When we compare the sequences of genes and proteins that have diverged for hundreds of millions of years we see that most of the differences are neutral or nearly neutral. Thus, most of the evolution that has occurred has been due to fixation of alleles by random genetic drift. Thus, over long periods of time random genetic drift is far more important in evolution than natural selection. This is why there's an approximate molecular clock, which you wouldn't see if most evolution at the molecular level was due to natural selection.
Well?
they're not responsible for me, and i'm not responsible for them, and if either gets caught doing a no-no the other is expected to disavow.
I know, I didn't imply any responsibility. Only that it seemed out of place...
larry, re: sequence level stuff they were both wrong. but i'm thinking more the adaptive landscape.
Larry: See Note 1 to my full post on gnxp classic. Rightly or wrongly, Wright and Fisher were not concerned with selectively neutral variants at the molecular level but only with genes that have some phenotypic effect.
razib says,
larry, re: sequence level stuff they were both wrong. but i'm thinking more the adaptive landscape.
Okay, I can accept that. Perhaps you should have clarified that in your posting by saying something like, "This is an old argument that has been made irrelevant by new data. It turns out that neither Wright or Fisher were correct."
"This is an old argument that has been made irrelevant by new data. It turns out that neither Wright or Fisher were correct."
no, that's not right either. sequence level variation is not the summum bonum.
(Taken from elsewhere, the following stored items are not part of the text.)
Lemma pruneChild_sound tx fuel node i node' j :
  sound_node tx node -> pruneChild tx kind fuel node i = Ok (node', j) -> sound_node tx node'.
Proof.
  intros Hs. pose proof Hs as (_ & _ & Hc). unfold pruneChild. destruct (node_children node !! i) as [child|]; [|done].
  intros Hp. inv_ok. destruct (node_count a =? 0).
  - pose proof (Forall_remove_at _ _ i Hc) as Hr. destruct (match i with O => _ | S _ => _ end) as [keys i'].
    destruct (remove_at (node_children node) i) eqn:E; injection Hp as <- _; split; done.
  - inv_ok. injection Hp as <- _. by eapply setMinimum_sound.
Qed.

Lemma mergeChildren_sound tx node i node' :
  sound_node tx node -> mergeChildren tx kind node i = Ok (Some node') -> sound_node tx node'.
Proof.
  intros (_ & _ & Hc). unfold mergeChildren.
  destruct (node_children node !! i) as [ca|] eqn:Ea; [|done].
  destruct (node_children node !! S i) as [cb|] eqn:Eb; [|done].
  destruct (node_keys node !! i) as [sep|]; [|done]. intros Hm. inv_ok.
  assert (Ha : sound tx ca) by (rewrite Forall_lookup in Hc; by eapply Hc).
  assert (Hb : sound tx cb) by (rewrite Forall_lookup in Hc; by eapply Hc).
  pose proof (sound_children _ _ _ Ha Hok) as Hca. pose proof (sound_children _ _ _ Hb Hok0) as Hcb.
  destruct (negb (Bool.eqb _ _)) in Hm; [done|]. destruct (negb (nodeFits _)) in Hm; [done|].
  injection Hm as <-. split; [done|]. split; [done|]. cbn [mk_branch node_children]. apply Forall_remove_at. apply Forall_insert; [done|].
  destruct (node_leaf a); apply sound_new_ref; try done. by apply Forall_app.
Qed.

Lemma mergeStep_sound tx fuel node i node' merges :
  sound_node tx node -> mergeStep tx kind fuel node i = Ok (node', merges) -> sound_node tx node'.
Proof.
  intros Hs. unfold mergeStep. destruct (negb (node_leaf node) && _); [|by intros [= <- _]].
  intros Hm. inv_ok. destruct a as [node1|]; [|by injection Hm as <- _]. inv_ok. injection Hm as <- _.
  eapply setMinimum_sound; [|eassumption]. by eapply mergeChildren_sound.
Qed.

Lemma delete_sound tx fuel ref key removed c counts :
  sound tx ref -> delete tx kind fuel ref key = Ok (removed, c, counts) -> sound_change tx c.
Proof.
  revert ref removed c counts; induction fuel as [|fuel IH]; intros ref removed c counts Hs Hd; [done|].
  cbn [delete] in Hd. destruct (load tx kind ref) as [node|] eqn:El; [|done]. cbn [rbind] in Hd.
  pose proof (sound_children _ _ _ Hs El) as Hc. destruct (node_leaf node) eqn:Elf.
  - destruct (negb _) in Hd; injection Hd as _ <- _; (split; [|done]); [done|]. by apply sound_dirty.
  - destruct (node_children node !! _) as [child|] eqn:Ech; [|done].
    assert (Hch : sound tx child) by (rewrite Forall_lookup in Hc; by eapply Hc).
    inv_ok. destruct a as [[removed' c0] counts0]. destruct (negb removed').
    { injection Hd as _ <- _. by split. }
    inv_ok. destruct a as [node1 j]. inv_ok. destruct a as [node2 m]. inv_ok. destruct a as [c1 s1]. inv_ok.
    injection Hd as _ <- _. apply IH in Hok; [|done].
    apply pruneChild_sound in Hok0.
    2: { split; [apply replaceChild_dirty|]. split; [apply replaceChild_dirty|]. by apply replaceChild_children_sound. }
    apply mergeStep_sound in Hok1; [|done]. by eapply splitBranch_change; [..|eassumption]; apply Hok1.
Qed.

Lemma collapseRoot_sound tx fuel root root' :
  sound tx root -> collapseRoot tx kind fuel root = Ok root' -> sound tx root'.
Proof.
  revert root; induction fuel as [|fuel IH]; intros root Hs Hc; [done|]. cbn [collapseRoot] in Hc.
  destruct (load tx kind root) as [node|] eqn:El; [|done]. cbn [rbind] in Hc.
  pose proof (sound_children _ _ _ Hs El) as Hch. destruct (_ || _) in Hc; [by injection Hc as <-|].
  destruct (node_children node) as [|child [|]]; [| |done].
  - destruct (_ =? _) in Hc; [|done]. injection Hc as <-. by apply sound_dirty.
  - apply Forall_cons in Hch as [? _]. by apply (IH child).
Qed.

Lemma Delete_sound tx fuel root key removed root' counts :
  sound tx root -> Delete tx kind fuel root key = Ok (removed, root', counts) -> sound tx root'.
Proof.
  intros Hs. unfold Delete. destruct (_ =? 0); [done|]. intros Hd. inv_ok. destruct a as [[r c] n].
  destruct (negb r); [by injection Hd as _ <- _|]. inv_ok. injection Hd as _ <- _.
  eapply collapseRoot_sound; [|eassumption]. apply growRoot_sound. by eapply delete_sound.
Qed.

(** ** Later pages leave earlier ones alone *)

Lemma sound_extends tx tx' ref : extends tx tx' -> sound tx ref -> sound tx' ref.
Proof.
  intros He. revert ref. fix IH 2. intros ref [p c Ha Hc|p c n Hd Hu Hc|p c n Hd Hp Ha Hr Hc].
  - apply sound_page; [by apply He|]. intros node Hn. rewrite (reference_extends tx) in Hn by done.
    specialize (Hc node Hn). induction Hc as [|r rs Hr Hrs IHs]; constructor; [by apply IH|done].
  - apply sound_dirty; [done|done|]. induction Hc as [|r rs Hr Hrs IHs]; constructor; [by apply IH|done].
  - apply sound_clean; [done|done|by apply He|by rewrite (reference_extends tx)|].
    induction Hc as [|r' rs Hr' Hrs IHs]; constructor; [by apply IH|done].
Qed.
(* ===== verification/Atomicity.v ===== *)
(** * Commits are atomic and durable

    The theorems about [updateUnlockedAdvance]: whatever a crash leaves of an
    update, the file opens at the old or the new version; after an update the
    file satisfies the invariant again and the trees its transaction wrote are
    the trees of the new version. *)
From S2P Require Import Prelude Bytes Layout Hashes PageFormat Entries Records NodeCodec.
From S2P Require Import CowTree TreeShape TreeInvariant TreeRep TreeDelete Tree Flush FileStore.
From S2P Require Import Recovery Commit.
From stdpp Require Import gmap.
#[local] Open Scope Z_scope.

(** ** The invariant of an open file *)

Record file_ok (f : File) : Prop := {
  fo_opens : opens_at (f_file f) (f_metaSlot f) (f_meta f) (f_root f);
  fo_next : 2 <= f_nextPage f <= zlen (f_file f);
  fo_width : f_nextPage f < 2 ^ 64;
  fo_count : PhysicalPageCount (f_meta f) <= f_nextPage f;
  fo_free : Forall (fun id => 2 <= id < f_nextPage f) (f_freePages f);
  fo_NoDup : NoDup (f_freePages f);
  fo_length : zlen (f_freePages f) < 2 ^ 63;
  fo_root : RootPage (f_meta f) <> 0 -> ~ RootPage (f_meta f) ∈ f_freePages f;
  fo_max : f_maxPhysicalPages f < 2 ^ 64 - 1 }.

(** What a callback must do: use the transaction's operations, return a root of
    in-range pages and only supported features. *)
Definition build_ok (f : File) (advance : Z) (build : builder) : Prop :=
  forall tx, beginUpdate f advance = Ok tx ->
    match build tx with
    | Ok (root, tx') =>
        written [] tx' /\ same_txn tx tx' /\ root_ok root /\
        Forall (fun p => reference_ok (tx_nextPage tx') p = true) (root_references root) /\
        u64 (tx_requiredFeatures tx') /\ unsupported_features (tx_requiredFeatures tx') = 0
    | Err _ => True
    end.

(** ** Runs of writes *)

Abbreviation write_pages := (fold_left (fun d page => write_page d page.1 page.2)).

Lemma zlen_write_pages pages d :
  Forall (fun p => 0 <= p.1) pages -> zlen d <= zlen (write_pages pages d) /\
  forall id, id ∈ pages.*1 -> id < zlen (write_pages pages d).
Proof.
  revert d; induction pages as [|p pages IH]; intros d Hp; [split; [done|by intros id ?%elem_of_nil]|].
  apply Forall_cons in Hp as [Hp Hps]. cbn [fold_left]. pose proof (length_write d p.1 p.2 Hp) as Hl.
  destruct (IH (write_page d p.1 p.2) Hps) as [H1 H2]. split; [lia|].
  intros id [->|Hi]%elem_of_cons; [lia|by apply H2].
Qed.
(* ===== verification/TreeRead.v ===== *)
(** * Lookups by root page

    [treeGetUnlocked] and [validateTreeRootUnlocked] of
    [internal/storage/btree_read.go]: reading a committed tree page by page
    through views, without loading nodes. *)
From S2P Require Import Prelude Bytes Layout Hashes PageFormat Entries NodeCodec NodeView.
From S2P Require Import CowTree TreeShape TreeInvariant TreeRep TreeDelete TreeScan Tree Flush.
From S2P Require Import FileStore Recovery Commit Atomicity.
From stdpp Require Import gmap.
#[local] Open Scope Z_scope.

Section Read.
Variables (f : File) (kind : TreeKind).

(** The view of a page of the tree. *)
Definition read_view (pageID : Z) : result treeNodeView :=
  let* (_, page) := readDataPageUnlocked f pageID in
  if negb (accepts kind (page_Type page)) then Err ErrCorrupt else decodeTreeNodeView page.

Definition validateTreeRootUnlocked (rootPage : Z) : result unit :=
  if rootPage =? 0 then Ok tt
  else if rootPage <? 2 then Err ErrCorrupt
  else
    let* _ := read_view rootPage in
    Ok tt.

Definition view_search (view : treeNodeView) (key : bytes) : nat :=
  sort_Search (Z.to_nat (view_count view)) (fun index =>
    match view_entry view (Z.of_nat index) with
    | Ok (candidate, _, _, _) => negb (bltb candidate key)
    | Err _ => negb (bltb [] key)
    end).

Fixpoint treeGetLoop (fuel : nat) (pageID : Z) (key : bytes) : result (option bytes) :=
  match fuel with
  | O => Err ErrFuel
  | S fuel =>
      let* view := read_view pageID in
      let position := Z.of_nat (view_search view key) in
      if view_leaf view then
        if view_count view <=? position then Ok None
        else
          let* (candidate, value, _, _) := view_entry view position in
          if negb (beqb candidate key) then Ok None else Ok (Some value)
      else
        let* position :=
          if position <? view_count view then
            let* (candidate, _, _, _) := view_entry view position in
            Ok (if beqb candidate key then position + 1 else position)
          else Ok position in
        let* (pageID, _) := view_child view position in
        treeGetLoop fuel pageID key
  end.

Definition treeGetUnlocked (fuel : nat) (rootPage : Z) (key : bytes) : result (option bytes) :=
  if rootPage =? 0 then Ok None
  else if beqb key [] then Err ErrCorrupt
  else treeGetLoop fuel rootPage key.

(** ** Views of a tree's pages *)

Lemma reference_view pageID node :
  reference (snapshot f) kind pageID = Ok node -> Forall key_ok (node_keys node) ->
  exists view, read_view pageID = Ok view /\ views view node.
Proof.
  unfold reference, read_view. change (readPage (snapshot f) pageID) with (tx_readPage (snapshot f) pageID).
  unfold tx_readPage. cbn [snapshot tx_byID tx_file]. rewrite lookup_empty. intros Hr Hk.
  destruct (_ || _) in Hr; [done|]. destruct (readDataPageUnlocked f pageID) as [[raw page]|] eqn:Er; [|done].
  cbn [rbind fst] in *. unfold readDataPageUnlocked in Er. destruct (_ || _) in Er; [done|]. inv_ok.
  injection Er as -> ->. change (decodePageView raw pageID) with (DecodePage raw pageID) in *.
  rewrite Hok0 in Hr. destruct (accepts kind (page_Type page)); [|done]. cbn [negb].
  destruct (decodeTreeNode page) as [n|] eqn:Ed; [|done]. injection Hr as ->.
  assert (Hs : Forall (fun key => zlen key <= maxKey) (node_keys node)).
  { eapply Forall_impl; [exact Hk|]. by intros k [_ ?]. }
  exact (decodeTreeNodeView_page page node Ed Hs).
Qed.

Lemma view_search_position view node key :
  views view node -> view_search view key = key_position (node_keys node) key.
Proof.
  intros Hv. unfold view_search, key_position. rewrite (vw_count _ _ Hv).
  replace (Z.to_nat (zlen (node_keys node))) with (length (node_keys node)) by (unfold zlen; lia).
  apply sort_Search_ext. intros i Hi. destruct (lookup_lt_is_Some_2 _ _ Hi) as [k Hk]. rewrite Hk.
  by destruct (vw_key _ _ Hv i k Hk) as (v & c & n & -> & _).
Qed.

(** ** The loop follows [getBorrowed] *)

Lemma child_position_le keys key : (child_position keys key <= length keys)%nat.
Proof.
  unfold child_position, key_at. destruct (keys !! key_position keys key) as [k|] eqn:E; [|apply sort_Search_le].
  apply lookup_lt_Some in E. destruct (beqb k key); lia.
Qed.

Lemma view_child_position view node key :
  views view node -> node_leaf node = false ->
  (if Z.of_nat (view_search view key) <? view_count view then
     let* (candidate, _, _, _) := view_entry view (Z.of_nat (view_search view key)) in
     Ok (if beqb candidate key then Z.of_nat (view_search view key) + 1 else Z.of_nat (view_search view key))
   else Ok (Z.of_nat (view_search view key))) = Ok (Z.of_nat (child_position (node_keys node) key)).
Proof.
  intros Hv _. rewrite (view_search_position _ _ _ Hv), (vw_count _ _ Hv). unfold child_position, key_at, zlen.
  set (position := key_position (node_keys node) key).
  destruct (node_keys node !! position) as [k|] eqn:Hk.
  - pose proof (lookup_lt_Some _ _ _ Hk). destruct (vw_key _ _ Hv position k Hk) as (v & c & n & -> & _). cbn [rbind].
    destruct (Z.ltb_spec (Z.of_nat position) (Z.of_nat (length (node_keys node)))); [|lia].
    destruct (beqb k key); [|done]. f_equal. lia.
  - apply lookup_ge_None in Hk. by destruct (Z.ltb_spec (Z.of_nat position) (Z.of_nat (length (node_keys node)))); [lia|].
Qed.

Lemma treeGetLoop_leaf view node key fuel pageID :
  read_view pageID = Ok view -> views view node -> node_leaf node = true -> node_shape node ->
  treeGetLoop (S fuel) pageID key =
    if key_at (node_keys node) (key_position (node_keys node) key) key
    then match node_values node !! key_position (node_keys node) key with Some v => Ok (Some v) | None => Err ErrPanic end
    else Ok None.
Proof.
  intros Hr Hv Hl Hs. cbn [treeGetLoop]. rewrite Hr. cbn [rbind]. rewrite (vw_leaf _ _ Hv), Hl.
  rewrite (view_search_position _ _ _ Hv), (vw_count _ _ Hv). unfold key_at, zlen.
  set (position := key_position (node_keys node) key). destruct (node_keys node !! position) as [k|] eqn:Hk.
  - pose proof (lookup_lt_Some _ _ _ Hk). destruct (vw_key _ _ Hv position k Hk) as (v & c & n & -> & Hval). cbn [rbind].
    destruct (Z.leb_spec (Z.of_nat (length (node_keys node))) (Z.of_nat position)); [lia|].
    destruct (beqb k key); cbn [negb]; [|done]. by rewrite (Hval Hl).
  - apply lookup_ge_None in Hk. by destruct (Z.leb_spec (Z.of_nat (length (node_keys node))) (Z.of_nat position)); [|lia].
Qed.

(** An unloaded reference to a tree, as its page. *)
Lemma load_page pageID count node :
  load (snapshot f) kind (mk_ref pageID count None) = Ok node -> reference (snapshot f) kind pageID = Ok node.
Proof.
  unfold load. cbn [ref_node ref_pageID ref_count]. intros Hl. inv_ok. destruct (negb _) in Hl; [done|]. by injection Hl as <-.
Qed.

Lemma reference_children pageID node child :
  reference (snapshot f) kind pageID = Ok node -> child ∈ node_children node -> ref_node child = None.
Proof.
  unfold reference. intros Hr Hin. inv_ok. destruct (DecodePage a pageID) as [page|]; [|done].
  destruct (accepts kind _); [|done]. destruct (decodeTreeNode page) as [n|] eqn:Ed; [|done]. injection Hr as ->.
  destruct (decodeTreeNode_children page node Ed) as [E|(left & count & es & E)]; rewrite E in Hin; [by apply elem_of_nil in Hin|].
  apply elem_of_cons in Hin as [->|Hin]; [done|]. apply list_elem_of_fmap in Hin as ([k [v|c m]] & -> & _); done.
Qed.

Lemma treeGetLoop_correct h pageID count l key fuel :
  rep (snapshot f) kind h (mk_ref pageID count None) l -> (h < fuel)%nat ->
  treeGetLoop fuel pageID key = getBorrowed (snapshot f) kind fuel (mk_ref pageID count None) key.
Proof.
  revert pageID count l fuel; induction h as [|h IH]; intros pageID count l [|fuel] Hr Hf; try lia;
    apply rep_holds in Hr as (node & Hload & _ & Hh & _); pose proof (load_page _ _ _ Hload) as Href;
    pose proof Hh as (_ & Hshape & Hkeys & Hmatch);
    destruct (reference_view pageID node Href Hkeys) as (view & Hview & Hv).
  - destruct Hmatch as (Hl & _). rewrite (treeGetLoop_leaf view node) by done. cbn [getBorrowed].
    rewrite Hload. cbn [rbind]. by rewrite Hl.
  - destruct Hmatch as (Hl & ls & _ & Hls & _). cbn [treeGetLoop getBorrowed]. rewrite Hview, Hload. cbn [rbind].
    rewrite (vw_leaf _ _ Hv), Hl, (view_child_position view node key Hv Hl). cbn [rbind].
    destruct (node_children node !! child_position (node_keys node) key) as [child|] eqn:Hc.
    + rewrite (vw_child _ _ Hv _ child Hl Hc). cbn [rbind].
      assert (Hn : ref_node child = None) by (eapply reference_children; [exact Href|by eapply list_elem_of_lookup_2]).
      destruct child as [p c o]. cbn in Hn. subst o. cbn [ref_pageID].
      destruct (Forall2_lookup_l _ _ _ _ _ Hls Hc) as (l0 & _ & Hrc). apply (IH p c l0); [done|lia].
    + exfalso. apply lookup_ge_None in Hc. unfold node_shape in Hshape. rewrite Hl in Hshape.
      pose proof (child_position_le (node_keys node) key). lia.
Qed.

(** A lookup by root page. *)
Lemma treeGetUnlocked_correct h rootPage l key fuel :
  (rootPage = 0 /\ l = []) \/ stored kind (snapshot f) h rootPage l -> file_ok f -> (h < fuel)%nat ->
  treeGetUnlocked fuel rootPage key = if beqb key [] && negb (rootPage =? 0) then Err ErrCorrupt else Ok (field l key).
Proof.
  intros Ht Hf Hfuel. unfold treeGetUnlocked. destruct Ht as [[-> ->]|[Hr Hs]].
  { cbn [Z.eqb negb]. by rewrite andb_false_r. }
  assert (Hid : 2 <= rootPage).
  { inversion Hs as [p c Ha _| |]; subst. destruct (kept_snapshot f Hf rootPage Ha) as [? _]. done. }
  destruct (Z.eqb_spec rootPage 0); [lia|]. cbn [negb]. rewrite andb_true_r. destruct (beqb key []); [done|].
  rewrite (treeGetLoop_correct h rootPage (zlen l) l) by done. by eapply getBorrowed_correct.
Qed.

(** looking a key up by the page of a committed tree gives the binding of
    the key in the map the tree holds; page zero is the empty tree, and an empty
    key is refused in any other. *)
Theorem treeGetUnlocked_refines h rootPage l key fuel :
  (rootPage = 0 /\ l = []) \/ stored kind (snapshot f) h rootPage l -> file_ok f -> (h < fuel)%nat ->
  treeGetUnlocked fuel rootPage key = if beqb key [] && negb (rootPage =? 0) then Err ErrCorrupt else Ok (field l key).
Proof. apply treeGetUnlocked_correct. Qed.
End Read.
The particular point affected by migration is the importance of genetic drift in differentiating populations at subspecfic level. I don't think the 'molecular clock' hypothesis resolves this.
As to whether most 'evolution' is neutral, it depends what you mean by 'evolution'. If you define it as phenotypic (whole organism) evolution, then probably most of it is not neutral. At a molecular level most of it probably is, though there are still arguments about how much.